_ABOUT THIS EXERCISE_:
Only the lines below, from the one with "Method (obj : pyval) (name : string)" through the one with "n (bind k f)", are to be written out, exactly.

━━ PROVIDED RECORDS

(** * The scikit-learn compatibility notebook of PySINDy

    A verification development for
    [examples/4_scikit_learn_compatibility.ipynb].

    The notebook is glue code: it builds two time grids with [np.arange],
    integrates the Lorenz system with [scipy.integrate.solve_ivp], builds
    [SINDy] models, hands them to scikit-learn's [GridSearchCV] and prints
    what was found.  The development embeds

    - the numbers as the code has them: binary64 floats ([PrimFloat]), so
      that [np.arange(0, 10, .002)] is the array NumPy builds, bit for bit;
    - the Python values that flow between the calls ([pyval]);
    - the notebook cells as programs of a small monad whose only effect is
      a call into a library ([prog]); a run against an arbitrary library
      ([handler]) records every call and its response in a trace;
    - the class [SINDyCV] defined in the notebook, method by method. *)

From Stdlib Require Import Floats ZArith Lia.
From stdpp Require Import base option list strings.

Set Warnings "-inexact-float,-abstract-large-number,-register-all".

(** Close [a = b] by evaluating both sides. *)
Ltac vm_refl :=
  lazymatch goal with
  | |- ?a = ?b => vm_cast_no_check (@eq_refl _ b)
  end.

(* ===================================================================== *)
(** * Binary64 numbers and [np.arange] *)
(* ===================================================================== *)

Module Numeric.

(** [dt = .002]: the literal denotes the nearest binary64 number. *)
Definition dt : float := 0.002%float.

(** The C loop variable [npy_intp i] converted to [double]. *)
Definition of_index (i : Z) : float := PrimFloat.of_uint63 (Uint63.of_Z i).

(** [ceil] of a binary64 number as an integer; [None] for an infinity or
    a NaN, where NumPy raises. *)
Definition ceil_float (x : float) : option Z :=
  match Prim2SF x with
  | S754_zero _ => Some 0%Z
  | S754_finite s m e =>
      let mag := Z.pos m in
      Some (if s
            then (- (if (0 <=? e)%Z then mag * 2 ^ e else mag / 2 ^ (- e)))%Z
            else (if (0 <=? e)%Z then mag * 2 ^ e
                  else - ((- mag) / 2 ^ (- e)))%Z)
  | S754_infinity _ | S754_nan => None
  end.

(** The sign of a zero. *)
Definition negative_zero (x : float) : bool :=
  match Prim2SF x with
  | S754_zero s => s
  | _ => false
  end.

(** The length NumPy allots to [arange(start, stop, step)], as its
    [_calc_length] computes it.  The quotient [(stop - start) / step] is a
    division of Python, which raises a [ZeroDivisionError] for a zero
    step.  The length is the ceiling of the quotient: an error when the
    quotient is a NaN or an infinity, when the ceiling is below the least
    [npy_intp], [-2^63], or when the array, at 8 bytes an entry, would not
    fit the address space.  A quotient that is zero although [stop]
    differs from [start] (an underflow, or an infinite step) gives the
    length 1, and 0 when it is a negative zero.  There is no element when
    the length is not positive.  [None] stands for any of these errors;
    an array that fits the address space is taken to fit the memory. *)
Definition arange_len (start stop step : float) : option Z :=
  let delta := PrimFloat.sub stop start in
  if PrimFloat.eqb step 0%float then None
  else
    let quotient := PrimFloat.div delta step in
    n ← ceil_float quotient;
    if ((n <? - 2 ^ 63) || (2 ^ 63 - 1 <? 8 * n))%Z then None
    else if PrimFloat.eqb quotient 0%float
            && negb (PrimFloat.eqb delta 0%float)
    then Some (if negative_zero quotient then 0 else 1)%Z
    else Some n.

(** The buffer NumPy fills: [buffer[0] = start], [buffer[1] = next] and,
    for [i >= 2], [buffer[i] = start + i * delta] with
    [delta = buffer[1] - buffer[0]]. *)
Definition arange_item (start next : float) (i : Z) : float :=
  if (i =? 0)%Z then start
  else if (i =? 1)%Z then next
  else PrimFloat.add start
         (PrimFloat.mul (of_index i) (PrimFloat.sub next start)).

Fixpoint arange_from (start next : float) (i : Z) (n : nat) : list float :=
  match n with
  | 0 => []
  | S n' => arange_item start next i :: arange_from start next (Z.succ i) n'
  end.

Definition arange_fill (start next : float) (len : Z) : list float :=
  arange_from start next 0 (Z.to_nat len).

(** [np.arange(start, stop, step)] on floats; [next = start + step]. *)
Definition np_arange (start stop step : float) : option (list float) :=
  len ← arange_len start stop step;
  Some (arange_fill start (PrimFloat.add start step) len).

(** [t_train = np.arange(0, 10, dt)] and [t_test = np.arange(0, 15, dt)]:
    the arrays themselves, proved below to be what [np_arange] returns. *)
Definition t_train : list float :=
  arange_fill 0%float (PrimFloat.add 0%float dt) 5000.

Definition t_test : list float :=
  arange_fill 0%float (PrimFloat.add 0%float dt) 7500.

(** Python's [a[i]] on a one-dimensional array, negative indices counting
    from the end; [None] is an [IndexError]. *)
Definition getitem {A} (a : list A) (i : Z) : option A :=
  if (0 <=? i)%Z then a !! Z.to_nat i
  else if (- Z.of_nat (length a) <=? i)%Z
       then a !! Z.to_nat (Z.of_nat (length a) + i)
       else None.

(** ** The data-model invariant of a time vector *)

(** [t[i+1] - t[i] == step] at every index, with the subtraction and the
    comparison of binary64. *)
Definition uniformly_spaced (step : float) (t : list float) : Prop :=
  ∀ i a b, t !! i = Some a → t !! S i = Some b →
           PrimFloat.eqb (PrimFloat.sub b a) step = true.

Definition strictly_increasing (t : list float) : Prop :=
  ∀ i a b, t !! i = Some a → t !! S i = Some b → PrimFloat.ltb a b = true.

(** Spacing up to a tolerance: [|(t[i+1] - t[i]) - step| <= tol]. *)
Definition spaced_within (tol step : float) (t : list float) : Prop :=
  ∀ i a b, t !! i = Some a → t !! S i = Some b →
           PrimFloat.leb
             (PrimFloat.abs (PrimFloat.sub (PrimFloat.sub b a) step)) tol
           = true.

(** Every entry is the rounded product [i * step]. *)
Definition rounded_grid (step : float) (t : list float) : Prop :=
  ∀ i a, t !! i = Some a →
         PrimFloat.eqb a (PrimFloat.mul (of_index (Z.of_nat i)) step) = true.

(** A checker for properties of adjacent entries. *)
Fixpoint adjacent (ok : float → float → bool) (t : list float) : bool :=
  match t with
  | a :: ((b :: _) as rest) => ok a b && adjacent ok rest
  | _ => true
  end.

Fixpoint indexed (ok : Z → float → bool) (i : Z) (t : list float) : bool :=
  match t with
  | [] => true
  | a :: rest => ok i a && indexed ok (Z.succ i) rest
  end.

Definition increasing_ok (a b : float) : bool := PrimFloat.ltb a b.

Definition within_ok (tol step a b : float) : bool :=
  PrimFloat.leb (PrimFloat.abs (PrimFloat.sub (PrimFloat.sub b a) step)) tol.

Definition grid_ok (step : float) (i : Z) (a : float) : bool :=
  PrimFloat.eqb a (PrimFloat.mul (of_index i) step).

(** The rounding tolerance of the grids: [2^-49]. *)
Definition tol : float := 0x1p-49%float.

End Numeric.

(* ===================================================================== *)
(** * Python values *)
(* ===================================================================== *)

(** NumPy arrays as the notebook has them: one-dimensional arrays of floats
    ([np.arange]) or of integers ([np.array([8, 7, 15])]) and two-dimensional
    arrays of floats, which carry their shape. *)
Inductive ndarray : Type :=
  | Vec (v : list float)
  | IVec (v : list Z)
  | Mat (nrows ncols : nat) (rows : list (list float)).

(** The values that flow between the notebook's calls.  [PyName] is an
    imported function or class used as a value ([lorenz], [UserWarning],
    [r2_score]); [PyObj] is a library object, known by its reference only. *)
Inductive pyval : Type :=
  | PyNone
  | PyBool (b : bool)
  | PyInt (n : Z)
  | PyFloat (x : float)
  | PyStr (s : string)
  | PyName (qualname : string)
  | PyTuple (items : list pyval)
  | PyList (items : list pyval)
  | PyDict (items : list (string * pyval))
  | PyArray (a : ndarray)
  | PyObj (ref : nat).

(** A Python exception: its class and its message. *)
Record exn : Type := Exn { exn_class : string; exn_msg : string }.

Inductive outcome (A : Type) : Type :=
  | Ok (a : A)
  | Raise (e : exn).
Arguments Ok {A} a.
Arguments Raise {A} e.

#[global] Instance pyval_inhabited : Inhabited pyval := populate PyNone.

(** [a.T]: the transpose of a two-dimensional array swaps the shape and
    turns the columns into rows; a one-dimensional array is its own
    transpose. *)
Definition columns (m : nat) (rows : list (list float)) : list (list float) :=
  foldr (zip_with cons) (replicate m []) rows.

Definition transpose (a : ndarray) : ndarray :=
  match a with
  | Mat n m rows => Mat m n (columns m rows)
  | _ => a
  end.

(** [a[i][j]] of a two-dimensional array; [None] out of its bounds. *)
Definition item (a : ndarray) (i j : nat) : option float :=
  match a with
  | Mat _ _ rows => r ← rows !! i; r !! j
  | _ => None
  end.

(** [len(v)], for the values that have one. *)
Definition pylen (v : pyval) : option nat :=
  match v with
  | PyTuple xs | PyList xs => Some (length xs)
  | PyArray (Vec xs) => Some (length xs)
  | PyArray (IVec xs) => Some (length xs)
  | PyArray (Mat n _ _) => Some n
  | _ => None
  end.

(** A two-dimensional array is well formed when its rows fit its shape. *)
Definition well_shaped (a : ndarray) : Prop :=
  match a with
  | Mat n m rows => length rows = n ∧ Forall (λ r, length r = m) rows
  | _ => True
  end.

(** ** Dictionaries

    A Python dictionary with string keys, and the keywords of a call: the
    items in insertion order, each key once. *)
Abbreviation dict := (list (string * pyval)).

Definition inb (k : string) (ks : list string) : bool :=
  existsb (String.eqb k) ks.

(** [d.get(name)]. *)
Fixpoint dict_get (name : string) (d : dict) : option pyval :=
  match d with
  | [] => None
  | (k, v) :: rest => if String.eqb k name then Some v else dict_get name rest
  end.

(** [d[name]], for a key that is there. *)
Definition dict_item (name : string) (d : dict) : pyval :=
  default PyNone (dict_get name d).

(** [d[name] = v]: in place when the key is there, at the end otherwise. *)
Fixpoint dict_set (name : string) (v : pyval) (d : dict) : dict :=
  match d with
  | [] => [(name, v)]
  | (k, v') :: rest =>
      if String.eqb k name then (k, v) :: rest
      else (k, v') :: dict_set name v rest
  end.

(** The keywords of a call [f(k1=v1, ..., **star)]: Python raises a
    [TypeError] when [star] repeats an explicit keyword. *)
Definition keywords (explicit star : dict) : outcome dict :=
  if existsb (λ k, inb k star.*1) explicit.*1
  then Raise (Exn "TypeError" "got multiple values for keyword argument")
  else Ok (explicit ++ star).

(* ===================================================================== *)
(** * Programs over library calls *)
(* ===================================================================== *)

(** What a call names: a function or class of an imported module, written
    as the notebook writes it; a method of an object; or a method of the
    parent class reached through [super(cls, self)]. *)
Inductive callee : Type :=
  | Fn (name : string)
  | Method (obj : pyval) (name : string)
  | Super (cls : string) (self : pyval) (name : string).

(** The operations the notebook asks of the Python runtime and of the
    libraries. *)
Inductive libop : Type :=
  | Import (module : string) (names : list string)
  | New (cls : string)
  | Call (f : callee) (args : list pyval) (kwargs : dict)
  | GetAttr (obj : pyval) (name : string).

(** Straight-line Python with exceptions.  [InCell n] marks the start of
    notebook cell [n]; [TryExcept] is Python's [try: ... except: ...]. *)
Inductive prog (A : Type) : Type :=
  | Ret (a : A)
  | Throw (e : exn)
  | Lib (op : libop) (k : pyval → prog A)
  | InCell (n : nat) (k : prog A)
  | TryExcept {X : Type} (body : prog X) (except : exn → prog X)
              (k : X → prog A).
Arguments Ret {A} a.
Arguments Throw {A} e.
Arguments Lib {A} op k.
Arguments InCell {A} n k.
Arguments TryExcept {A X} body except k.

Fixpoint bind {A B} (p : prog A) (f : A → prog B) : prog B :=
  match p with
  | Ret a => f a
  | Throw e => Throw e
  | Lib op k => Lib op (λ v, bind (k v) f)
  | InCell n k => InCell n (bind k f)
  | TryExcept body except k => TryExcept body except (λ x, bind (k x) f)
  end.

Declare Scope prog_scope.
Delimit Scope prog_scope with prog.
Bind Scope prog_scope with prog.
Notation "'let*' x := p 'in' q" := (bind p (λ x, q))
  (at level 10, x name, p at level 100, q at level 200) : prog_scope.
Open Scope prog_scope.

Definition lib (op : libop) : prog pyval := Lib op Ret.
Definition call (f : callee) (args : list pyval) (kwargs : dict)
  : prog pyval := lib (Call f args kwargs).
Definition getattr (obj : pyval) (name : string) : prog pyval :=
  lib (GetAttr obj name).
Definition import (module : string) (names : list string) : prog pyval :=
  lib (Import module names).

Definition lift {A} (o : outcome A) : prog A :=
  match o with Ok a => Ret a | Raise e => Throw e end.

Definition or_raise {A} (e : exn) (o : option A) : prog A :=
  match o with Some a => Ret a | None => Throw e end.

━━━━

_SOLUTION FOR THIS EXERCISE_:
  | Method (obj : pyval) (name : string)
  | Super (cls : string) (self : pyval) (name : string).

(** The operations the notebook asks of the Python runtime and of the
    libraries. *)
Inductive libop : Type :=
  | Import (module : string) (names : list string)
  | New (cls : string)
  | Call (f : callee) (args : list pyval) (kwargs : dict)
  | GetAttr (obj : pyval) (name : string).

(** Straight-line Python with exceptions.  [InCell n] marks the start of
    notebook cell [n]; [TryExcept] is Python's [try: ... except: ...]. *)
Inductive prog (A : Type) : Type :=
  | Ret (a : A)
  | Throw (e : exn)
  | Lib (op : libop) (k : pyval → prog A)
  | InCell (n : nat) (k : prog A)
  | TryExcept {X : Type} (body : prog X) (except : exn → prog X)
              (k : X → prog A).
Arguments Ret {A} a.
Arguments Throw {A} e.
Arguments Lib {A} op k.
Arguments InCell {A} n k.
Arguments TryExcept {A X} body except k.

Fixpoint bind {A B} (p : prog A) (f : A → prog B) : prog B :=
  match p with
  | Ret a => f a
  | Throw e => Throw e
  | Lib op k => Lib op (λ v, bind (k v) f)
  | InCell n k => InCell n (bind k f)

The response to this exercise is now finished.